4. The general aviation flight program based on the satellite navigation can be understood as a set of exclusive flight program which uses a GNSS (including Beidou satellite navigation) technology and is used in the running field of a general aircraft, the design basis of the program is based on the design of the navigation flight program based on performance, and the program can be understood as the extension of the navigation based on performance in the general aviation field through the design criteria after relevant correction.

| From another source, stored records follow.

(** C3.  On a working store, [addPriceHistory] throws "Product not found"
    and changes no product when there is no product with that id; otherwise
    it succeeds and the product's price history is the history it had (none
    when it had no [priceHistory]) followed by exactly one new entry: the
    price, the reading of the clock at the call, the source label.  It sets
    [currentPrice] to the price if the type is "want" and leaves it as it
    was if not, and leaves [priceBought] and every field other than
    [priceHistory], [currentPrice] and [updatedAt] untouched, as well as
    every other product. *)
Theorem addPriceHistory_appends_entry productId price website w :
  initialized w = true -> backend w = None ->
  (products w !! productId = None ->
   (addPriceHistory productId price website w).1 = Thrown (Error "Product not found")
   /\ products (addPriceHistory productId price website w).2 = products w)
  /\ (forall old history,
        products w !! productId = Some old ->
        prop old "priceHistory" = JArr history
        \/ (prop old "priceHistory" = JUndefined /\ history = []) ->
        (addPriceHistory productId price website w).1 = Returned tt
        /\ (forall id, id <> productId ->
             products (addPriceHistory productId price website w).2 !! id = products w !! id)
        /\ exists new,
             products (addPriceHistory productId price website w).2 !! productId = Some new
             /\ prop new "priceHistory"
                = JArr (history ++ [price_entry price (toISOString (clock w)) website])
             /\ (prop old "type" = JStr "want" -> prop new "currentPrice" = JNum price)
             /\ (prop old "type" <> JStr "want" ->
                 new !! "currentPrice" = old !! "currentPrice")
             /\ new !! "priceBought" = old !! "priceBought"
             /\ (forall k, k <> "priceHistory" -> k <> "currentPrice" -> k <> "updatedAt" ->
                 new !! k = old !! k)).
Proof.
  intros Hinit Hbackend. split.
  - intros Hnone. rewrite addPriceHistory_run by assumption. rewrite Hnone. auto.
  - intros old history Hold Hhistory.
    assert (or_nil (prop old "priceHistory") = history) as Hread.
    { by destruct Hhistory as [->|[-> ->]]. }
    rewrite addPriceHistory_run by assumption. rewrite Hold. cbn zeta. rewrite Hread.
    set (updates := if strict_eq_str (prop old "type") "want" then _ else _).
    cbn [fst snd set_docs products].
    split; [reflexivity|]. split.
    { intros id Hid. by rewrite lookup_insert_ne. }
    eexists. split; [apply lookup_insert_eq|].
    assert (Hph : updates !! "priceHistory"
                  = Some (VArr (history
                                ++ [price_entry price (toISOString (clock w)) website]))).
    { subst updates. destruct (strict_eq_str _ _).
      - rewrite lookup_insert_ne by discriminate. apply lookup_singleton_eq.
      - apply lookup_singleton_eq. }
    assert (Hother : forall k, k <> "priceHistory" -> k <> "currentPrice" -> updates !! k = None).
    { intros k ? ?. subst updates. destruct (strict_eq_str _ _).
      - rewrite lookup_insert_ne by congruence. by apply lookup_singleton_ne.
      - by apply lookup_singleton_ne. }
    split; [|split; [|split; [|split]]].
    + unfold prop. rewrite merged_lookup. rewrite decide_False by discriminate.
      by rewrite Hph.
    + intros Hwant. unfold prop. rewrite merged_lookup, decide_False by discriminate.
      subst updates. rewrite Hwant. cbn [strict_eq_str JStr].
      rewrite String.eqb_refl. by rewrite lookup_insert_eq.
    + intros Hwant. rewrite merged_lookup, decide_False by discriminate.
      subst updates.
      assert (strict_eq_str (prop old "type") "want" = false) as ->.
      { destruct (prop old "type") as [|[| | |t]| |]; try reflexivity.
        cbn. apply String.eqb_neq. intros ->. by apply Hwant. }
      by rewrite lookup_singleton_ne.
    + rewrite merged_lookup, decide_False by discriminate.
      by rewrite Hother.
    + intros k ? ? ?. rewrite merged_lookup, decide_False by assumption.
      by rewrite Hother.
Qed.


End ProductStore.

(** * Sorting *)

Section Sorting.
Context {A : Type} (cmp : A -> A -> comparison).

Hypothesis cmp_total : forall a b, cmp a b = Gt -> before cmp b a.
Hypothesis cmp_trans : forall a b c, before cmp a b -> before cmp b c -> before cmp a c.

Lemma insert_by_Permutation x l : insert_by cmp x l ≡ₚ x :: l.
Proof.
  induction l as [|y l IH]; simpl; [reflexivity|].
  destruct (cmp x y); try reflexivity.
  rewrite IH. apply perm_swap.
Qed.

Lemma sort_by_Permutation l : sort_by cmp l ≡ₚ l.
Proof.
  induction l as [|x l IH]; simpl; [reflexivity|].
  rewrite insert_by_Permutation. by rewrite IH.
Qed.

Lemma insert_by_sorted x l :
  StronglySorted (before cmp) l -> StronglySorted (before cmp) (insert_by cmp x l).
Proof.
  induction 1 as [|y l Hsorted IH Hall]; simpl.
  - repeat constructor.
  - destruct (cmp x y) eqn:E.
    + constructor; [by constructor|].
      assert (Hxy : before cmp x y) by (unfold before; congruence).
      constructor; [exact Hxy|].
      eapply Forall_impl; [exact Hall|]. intros z Hz. by eapply cmp_trans.
    + constructor; [by constructor|].
      assert (Hxy : before cmp x y) by (unfold before; congruence).
      constructor; [exact Hxy|].
      eapply Forall_impl; [exact Hall|]. intros z Hz. by eapply cmp_trans.
    + constructor; [exact IH|].
      rewrite insert_by_Permutation. constructor; [by apply cmp_total | exact Hall].
Qed.

Lemma sort_by_sorted l : StronglySorted (before cmp) (sort_by cmp l).
Proof.
  induction l as [|x l IH]; simpl; [constructor | by apply insert_by_sorted].
Qed.

End Sorting.

Lemma StronglySorted_weaken {A} (R R' : A -> A -> Prop) l :
  (forall a b, R a b -> R' a b) -> StronglySorted R l -> StronglySorted R' l.
Proof.
  intros HR. induction 1 as [|x l Hs IH Hall]; constructor; [exact IH|].
  eapply Forall_impl; [exact Hall|]. intros y. apply HR.
Qed.

Section GetProducts.
Context `{Platform}.

(** [d.createdAt || ""] is the creation timestamp the document carries. *)
Lemma createdAt_read d : or_empty (prop d "createdAt") = createdAt d.
Proof.
  unfold createdAt, prop.
  by destruct (d !! "createdAt") as [[[| | |]| | |]|].
Qed.

Lemma by_createdAt_newer_or_same a b : by_createdAt a b <> Gt <-> newer_or_same a b.
Proof.
  unfold by_createdAt, newer_or_same. rewrite !createdAt_read.
  destruct (String.eqb_spec (createdAt a) "") as [Ea|Ea];
    destruct (String.eqb_spec (createdAt b) "") as [Eb|Eb]; cbn.
  - split; [by left | done].
  - split; [done | intros [?|[? _]]; congruence].
  - split; [by left | done].
  - split; [by right | intros [?|[_ ?]]; congruence].
Qed.

Lemma by_createdAt_total a b :
  PlatformLaws H -> by_createdAt a b = Gt -> by_createdAt b a <> Gt.
Proof.
  intros Laws. unfold by_createdAt.
  destruct (String.eqb (or_empty (prop a "createdAt")) "");
    destruct (String.eqb (or_empty (prop b "createdAt")) ""); cbn; try congruence.
  rewrite (localeCompare_antisym (or_empty (prop a "createdAt"))).
  destruct (localeCompare _ _); cbn; congruence.
Qed.

Lemma by_createdAt_trans a b c :
  PlatformLaws H ->
  by_createdAt a b <> Gt -> by_createdAt b c <> Gt -> by_createdAt a c <> Gt.
Proof.
  intros Laws. rewrite !by_createdAt_newer_or_same. unfold newer_or_same.
  intros [Hb|[Ha Hba]] [Hc|[Hb' Hcb]].
  - by left.
  - congruence.
  - by left.
  - right. split; [assumption|]. by eapply localeCompare_trans.
Qed.

(** C8.  [getProducts] never throws: whatever failure the store reports
    (failed-precondition, unavailable and permission-denied among them) it
    returns the empty list; and the list it returns is sorted newest first
    by creation timestamp, products without one last.  When the query
    succeeds that list is a permutation of the user's matching products. *)
Theorem getProducts_lenient_and_sorted userId type w :
  PlatformLaws H ->
  (forall e, backend w = Some e -> (getProducts userId type w).1 = Returned [])
  /\ exists l,
       (getProducts userId type w).1 = Returned l
       /\ StronglySorted newer_or_same l
       /\ (initialized w = true -> backend w = None ->
           l ≡ₚ map (fun d => with_id d.1 d.2)
                  (filter (fun d => matches (products_query userId type) d.2 = true)
                     (map_to_list (products w)))).
Proof.
  intros Laws. split.
  - intros e He. unfold getProducts, getDocs.
    unfold bind, ret, throw, try_catch, check_initialized, request, get_world.
    destruct (initialized w); [|reflexivity]. by rewrite He.
  - unfold getProducts, getDocs.
    unfold bind, ret, throw, try_catch, check_initialized, request, get_world.
    destruct (initialized w).
    + destruct (backend w) as [e|].
      * exists []. repeat split; [constructor | discriminate].
      * eexists. split; [reflexivity|]. split.
        -- eapply StronglySorted_weaken; [| apply sort_by_sorted].
           ++ intros a b. apply by_createdAt_newer_or_same.
           ++ intros a b. by apply by_createdAt_total.
           ++ intros a b c. by apply by_createdAt_trans.
        -- intros _ _. apply sort_by_Permutation.
    + exists []. repeat split; [constructor | discriminate].
Qed.

End GetProducts.

(** * Receipts by product *)

Section Receipts.
Context `{Platform}.

(** On a working store: the documents the query selects, filtered by
    [has_item]. *)
Lemma getReceiptsByProduct_run productId w :
  initialized w = true -> backend w = None ->
  (getReceiptsByProduct productId w).1
  = Returned
      (List.filter (has_item productId)
         (map (fun d => with_id d.1 d.2)
            (filter (fun d => matches
                       [WhereArrayContainsAny "items" [EObj {[ "productId" := SStr productId ]}]]
                       d.2 = true)
               (map_to_list (receipts w))))).
Proof.
  intros Hinit Hbackend. unfold getReceiptsByProduct, getDocs.
  unfold bind, ret, throw, try_catch, check_initialized, request, get_world.
  by rewrite Hinit, Hbackend.
Qed.

(** [getReceiptsByProduct] never throws; every receipt it returns has an
    item of that product; and when the store is not initialized or fails it
    returns the empty list. *)
Theorem getReceiptsByProduct_sound productId w :
  exists l,
    (getReceiptsByProduct productId w).1 = Returned l
    /\ (forall r, In r l -> has_item productId r = true)
    /\ (initialized w = false \/ backend w <> None -> l = []).
Proof.
  unfold getReceiptsByProduct, getDocs.
  unfold bind, ret, throw, try_catch, check_initialized, request, get_world.
  destruct (initialized w); [destruct (backend w)|]; cbn; eexists;
    (split; [reflexivity|]); (split; [|try done]).
  - intros r [].
  - intros r Hr. by apply List.filter_In in Hr as [_ Hr].
  - intros [|]; congruence.
  - intros r [].
Qed.

End Receipts.

(** C5.  A stored receipt has an item of product "prod-1", yet
    [getReceiptsByProduct "prod-1"] returns the empty list: the query asks
    for receipts one of whose items equals, as a whole, the object with the
    single field [productId]. *)
Theorem getReceiptsByProduct_misses_stored_receipt :
  receipts receipts_world !! "rcpt-1" = Some apple_receipt
  /\ has_item "prod-1" apple_receipt = true
  /\ (getReceiptsByProduct "prod-1" receipts_world).1 = Returned []
  /\ (ReceiptService_getReceiptsByProduct "prod-1" receipts_world).1 = Returned [].
Proof. repeat split; vm_compute; reflexivity. Qed.

(** * Product lookup *)



Section LookupFacts.
Context `{Platform}.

5. The flight program of the general aircraft using satellite navigation can reduce the original standard operation, reduce the maintenance cost of airport navigation equipment and increase the all-weather operation capability of the general aircraft on the basis of not increasing ground navigation facilities.

6. The general aircraft generates a protection area of a flight-departure procedure of general aviation through GNGP software, and improves the flight and landing areas of the navigation and monitoring general aircraft.

7. The general aviation generates a flight-approach (field) program protection area of the general aviation through GNGP software, and improves the flight area and the lifting area of the navigation and monitoring general aviation.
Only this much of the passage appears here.